[Lands of the Slave and the Free by Henry A. Murray]@TWC D-Link bookLands of the Slave and the Free CHAPTER X 35/36
He is tried for murder, with evidence sufficient to hang a dozen men; and, to the astonishment of even the Westerns themselves, he is acquitted.
These facts occurred not many years since, and they were narrated to me by a gentleman who was at the party. When two members of the Legislature disgraced the halls at Washington, by descending into the political arena with pistols and bowie-knives, and there entering into deadly conflict, were they not two Western members? Now, what do these occurrences prove?
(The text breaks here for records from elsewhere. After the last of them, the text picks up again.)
Lemma before_backend_told w r chain s :
  wr_status w = None ->
  match before_backend client_filter Auth r chain s with
  | Answered o s' => told w o s'
  | Passed s' => True
  end.
Proof using.
  intros Hw. unfold before_backend, and_then.
  pose proof (run_phase_told w chain PHASE_AUTHENTICATE (resolve_session Auth r s) Hw) as H1.
  destruct (run_phase chain PHASE_AUTHENTICATE _) as [o1 s1|s1]; [done|].
  pose proof (run_phase_told w chain PHASE_AUTHORIZE s1 Hw) as H2.
  destruct (run_phase chain PHASE_AUTHORIZE s1) as [o2 s2|s2]; [done|].
  pose proof (run_phase_told w chain PHASE_PRE_HANDLER s2 Hw) as H3.
  destruct Auth; [destruct (rc_Identity (rn_rc s2))|].
  - by destruct (run_phase chain PHASE_PRE_HANDLER s2).
  - unfold told. by rewrite wr_run_error.
  - by destruct (run_phase chain PHASE_PRE_HANDLER s2).
Qed.

(** On every way out of a plugin route, the status the client receives is
    the one left in the request for the log phase, normalised, with one
    exception: a path that names no plugin is answered 404 and leaves the
    recorded status untouched. *)
Lemma servePlugin_status w r snap chain s :
  wr_status w = None ->
  let o := (servePlugin client_filter client_http Auth BackendTimeout r snap chain s).1 in
  let s' := (servePlugin client_filter client_http Auth BackendTimeout r snap chain s).2 in
  told w o s' \/
  (splitPluginPath (Path (rn_rc s')) = None /\ wr_status (wr_run o w) = Some 404%Z).
Proof using.
  intros Hw. unfold servePlugin.
  pose proof (before_backend_told w r chain s Hw) as Hb.
  destruct (before_backend client_filter Auth r chain s) as [o1 s1|s1]; [by left|]. clear Hb.
  unfold backend_stage. destruct (splitPluginPath (Path (rn_rc s1))) as [[key sub]|] eqn:Ep.
  2: { right. simpl. by rewrite Hw. }
  left. destruct (callBackend _ _ _ snap key sub s1) as [[resp|e] s2].
  - set (s3 := with_rc _ s2).
    destruct (500 <=? ResponseStatus (rn_rc s3))%Z; simpl and_then.
    + pose proof (run_phase_told w chain PHASE_ON_ERROR s3 Hw) as H4.
      destruct (run_phase chain PHASE_ON_ERROR s3) as [o4 s4|s4]; [done|]. simpl.
      pose proof (run_phase_told w chain PHASE_POST_HANDLER s4 Hw) as H5.
      destruct (run_phase chain PHASE_POST_HANDLER s4) as [o5 s5|s5]; [done|].
      unfold told, writeFinal. cbn [fst snd]. by rewrite wr_run_answer.
    + pose proof (run_phase_told w chain PHASE_POST_HANDLER s3 Hw) as H5.
      destruct (run_phase chain PHASE_POST_HANDLER s3) as [o5 s5|s5]; [done|].
      unfold told, writeFinal. cbn [fst snd]. by rewrite wr_run_answer.
  - set (s3 := set_status _ s2).
    pose proof (run_phase_told w chain PHASE_ON_ERROR s3 Hw) as H4.
    destruct (run_phase chain PHASE_ON_ERROR s3) as [o4 s4|s4]; [done|].
    unfold told. cbn [fst snd]. rewrite wr_run_error by done. rewrite H4. simpl.
    destruct e as [k []|]; reflexivity.
Qed.

(** *** Authentication *)

Definition session_identity (r : Request) : option Identity :=
  resolve ← Auth; user ← resolve (SessionToken (rq_Header r));
  Some (mkIdentity (itoa (u_ID user)) (u_Username user) [u_Role user]).

(** The identities the filters of a phase set, from the state [start] the phase
    began in: a filter whose plugin holds the identity permission matched the
    request at its turn, was asked, and answered a mutation that sets it. *)
Definition granted (chain : Chain) (phase : Phase) (start : rstate) (id : Identity) : Prop :=
  exists l1 f l2 s1 resp rc w m,
    ChainFilters chain phase = l1 ++ f :: l2 /\ AllowIdentityMutation f = true /\
    run_filters phase l1 start = (None, s1) /\
    FilterMatches f (Method (rn_rc s1)) (Path (rn_rc s1)) = true /\
    answers phase f s1 resp rc w /\
    fr_Action resp = ACTION_MUTATE /\ Mutation resp = Some m /\ SetIdentity m = Some id.

(** The identities a request may act under on a plugin route it entered in
    the state [s]: the user its session belongs to, or one set in the
    authenticate phase or, once that let the request pass, in the authorize
    phase. *)
Definition entitled (r : Request) (chain : Chain) (s : rstate) (id : Identity) : Prop :=
  session_identity r = Some id \/
  granted chain PHASE_AUTHENTICATE (resolve_session Auth r s) id \/
  exists s1, run_phase chain PHASE_AUTHENTICATE (resolve_session Auth r s) = Passed s1 /\
    granted chain PHASE_AUTHORIZE s1 id.

Lemma applyMutation_identity m phase allow (rc : RequestContext loc) :
  rc_Identity (applyMutation m phase allow rc) =
  match m ≫= SetIdentity with
  | Some id => if allow then Some id else rc_Identity rc
  | None => rc_Identity rc
  end.
Proof using Type.
  destruct m as [m|]; [|done]. unfold applyMutation. rewrite set_values_same. simpl.
  by repeat case_match; simplify_eq/=.
Qed.

Lemma runOne_identity phase f s s' :
  runOne phase f s = (None, s') ->
  rc_Identity (rn_rc s') = rc_Identity (rn_rc s) \/
  exists id resp rc w m, rc_Identity (rn_rc s') = Some id /\ AllowIdentityMutation f = true /\
    identityMutationAllowed phase = true /\ answers phase f s resp rc w /\
    fr_Action resp = ACTION_MUTATE /\ Mutation resp = Some m /\ SetIdentity m = Some id.
Proof using Type.
  intros E. apply runOne_cases in E as [(st & msg & _ & _ & Hs & _)|(resp & rc & Han & Hd)].
  { left. symmetry. apply Hs. }
  assert (same_request (rn_rc s) rc) as Hs.
  { destruct Han as (t & q & rc0 & w1 & w2 & w3 & w4 & _ & _ & _ & _ & _ & _ & _ & Hs & _). exact Hs. }
  assert (rc_Identity rc = rc_Identity (rn_rc s)) as Hid by (symmetry; apply Hs).
  unfold decides in Hd. destruct (fr_Action resp) eqn:Ea; [|by left; destruct Hd as [_ ->]..|].
  { left. by destruct Hd as [_ ->]. }
  destruct Hd as [_ Hrc]. rewrite Hrc, applyMutation_identity, Hid.
  destruct (Mutation resp) as [m|] eqn:Em; simpl; [|by left].
  destruct (SetIdentity m) as [id|] eqn:Ei; [|by left].
  destruct (AllowIdentityMutation f && identityMutationAllowed phase) eqn:Eb; [|by left].
  apply andb_true_iff in Eb as [H1 H2]. right. exists id, resp, rc, (rn_w s'), m. done.
Qed.

Lemma run_filters_identity chain phase start l1 fs s1 s' :
  ChainFilters chain phase = l1 ++ fs ->
  run_filters phase l1 start = (None, s1) -> run_filters phase fs s1 = (None, s') ->
  rc_Identity (rn_rc s') = rc_Identity (rn_rc s1) \/
  exists id, rc_Identity (rn_rc s') = Some id /\ identityMutationAllowed phase = true /\
    granted chain phase start id.
Proof using Type.
  revert l1 s1. induction fs as [|f fs IH]; intros l1 s1 Hc H1 H2; simpl in H2.
  { left. by injection H2 as ->. }
  assert (ChainFilters chain phase = (l1 ++ [f]) ++ fs) as Hc' by by rewrite <- (assoc_L (++)).
  destruct (FilterMatches f _ _) eqn:Em; simpl in H2.
  - destruct (runOne phase f s1) as [[|] s2] eqn:E1; [done|].
    assert (run_filters phase (l1 ++ [f]) start = (None, s2)) as H1'.
    { rewrite run_filters_app, H1. simpl. by rewrite Em, E1. }
    destruct (IH _ _ Hc' H1' H2) as [Hi|Hi]; [|by right]. rewrite Hi.
    apply runOne_identity in E1 as [Ho|(id & resp & rc & w & m & Ho & Ha & Hp & Hrest)]; [by left|right].
    exists id. split; [done|]. split; [done|]. exists l1, f, fs, s1, resp, rc, w, m. done.
  - apply (IH (l1 ++ [f])); [done| |done]. rewrite run_filters_app, H1. simpl. by rewrite Em.
Qed.

Lemma run_phase_identity chain phase s s' :
  run_phase chain phase s = Passed s' ->
  rc_Identity (rn_rc s') = rc_Identity (rn_rc s) \/
  exists id, rc_Identity (rn_rc s') = Some id /\ identityMutationAllowed phase = true /\
    granted chain phase s id.
Proof using Type.
  unfold Gateway.run_phase, Run. destruct (negb _); [by intros [= <-]; left|].
  destruct (run_filters phase (ChainFilters chain phase) s) as [[resp|] s1] eqn:E; [done|].
  intros [= <-]. by apply (run_filters_identity chain phase s [] (ChainFilters chain phase) s).
Qed.

(** A request that gets as far as the backend call has an identity it is
    entitled to. *)
Lemma before_backend_identity resolve r chain s s' :
  Auth = Some resolve -> rc_Identity (rn_rc s) = None ->
  before_backend client_filter Auth r chain s = Passed s' ->
  exists id, rc_Identity (rn_rc s') = Some id /\ entitled r chain s id.
Proof using Type.
  intros HA H0. unfold before_backend, and_then, entitled.
  assert (rc_Identity (rn_rc (resolve_session Auth r s)) = session_identity r) as Hs.
  { unfold resolve_session, session_identity. rewrite HA. simpl. by destruct (resolve _). }
  destruct (run_phase chain PHASE_AUTHENTICATE _) as [o1 s1|s1] eqn:E1; [done|].
  destruct (run_phase chain PHASE_AUTHORIZE s1) as [o2 s2|s2] eqn:E2; [done|].
  intros H. rewrite HA in H. destruct (rc_Identity (rn_rc s2)) as [id|] eqn:Ei; [|done].
  apply run_phase_identity in H as [H|(i & _ & H & _)]; [|discriminate H].
  exists id. split; [by rewrite H|].
  apply run_phase_identity in E2 as [E2|(i & Hi & _ & Hg)]; [|right; right; exists s1; split; [done|congruence]].
  apply run_phase_identity in E1 as [E1|(i & Hi & _ & Hg)]; [left; congruence|right; left; congruence].
Qed.

(** *** What a backend can be asked *)

Section same_answers.
Context (http http' : nat -> loc -> Z -> HttpRequest -> result string HttpResponse) (id : Identity).
Hypothesis agree : forall n l d q, hr_Identity q = Some id -> http n l d q = http' n l d q.

Lemma dispatch_agree l sub s :
  rc_Identity (rn_rc s) = Some id ->
  dispatch http BackendTimeout l sub s = dispatch http' BackendTimeout l sub s.
Proof using agree. intros Hi. unfold dispatch. by rewrite agree. Qed.

Lemma admit_instance_identity key l s :
  rc_Identity (rn_rc (admit_instance client_filter key l s).2) = rc_Identity (rn_rc s).
Proof using Type.
  unfold admit_instance. destruct (Admit key l (rn_rc s) (rn_w s)) as [[ok rc] w] eqn:E.
  apply Admit_same in E as [Hs _]. symmetry. apply Hs.
Qed.

Lemma callBackend_live_agree inst key sub s :
  rc_Identity (rn_rc s) = Some id ->
  callBackend_live client_filter http BackendTimeout inst key sub s =
  callBackend_live client_filter http' BackendTimeout inst key sub s.
Proof using agree.
  intros Hi. unfold callBackend_live. destruct (Pick _ key (rn_w s)) as [[l|] w]; [|done].
  case_decide; [done|]. pose proof (admit_instance_identity key l (mkRun (rn_rc s) w (rn_log s))) as Ha.
  destruct (admit_instance client_filter key l _) as [[] s1]; [|done].
  apply dispatch_agree. by etransitivity; [apply Ha|].
Qed.

Lemma callBackend_agree snap key sub s :
  rc_Identity (rn_rc s) = Some id ->
  callBackend client_filter http BackendTimeout snap key sub s =
  callBackend client_filter http' BackendTimeout snap key sub s.
Proof using agree.
  intros Hi. unfold callBackend. destruct (Pick snap key (rn_w s)) as [[l|] w]; [|by apply callBackend_live_agree].
  pose proof (admit_instance_identity key l (mkRun (rn_rc s) w (rn_log s))) as Ha.
  assert (rc_Identity (rn_rc (admit_instance client_filter key l (mkRun (rn_rc s) w (rn_log s))).2) = Some id) as Hi1
    by by etransitivity; [apply Ha|].
  destruct (admit_instance client_filter key l _) as [[] s1];
    [by apply dispatch_agree|by apply callBackend_live_agree].
Qed.

Lemma backend_stage_agree snap chain s :
  rc_Identity (rn_rc s) = Some id ->
  backend_stage client_filter http BackendTimeout snap chain s =
  backend_stage client_filter http' BackendTimeout snap chain s.
Proof using agree.
  intros Hi. unfold backend_stage. destruct (splitPluginPath _) as [[key sub]|]; [|done].
  by rewrite callBackend_agree.
Qed.
End same_answers.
Certainly not that all Westerns are bloodthirsty, for many of them are the most kind, quiet, and amiable men I have ever met; but, when taken in connexion with the free use of the bowie-knife, they afford strong evidence that there is a general and extraordinary recklessness of human life; and surely, common sense and experience would both endorse the assertion, that habituating men to bloody disputes or fatal accidents has a tendency to harden both actors and spectators into utter indifference.
And what is the whole of the Western river navigation but one daily--I might almost say, continual--scene of accidents and loss of life, tending to nourish those very feelings which it is the duty of every government to use all possible means to allay and humanize? The heartless apathy with which all classes of society, with scarce individual exceptions, speak of these events is quite revolting to a stranger, and a manifest proof of the injurious moral effect of familiarizing people with such horrors.
The bowie-knife, the revolver, and the river accidents, mutually act and react upon each other, and no moral improvement can reasonably be expected until some great change be effected.
Government can interfere with the accidents;--deadly weapons are, to a certain extent, still necessary for self-protection.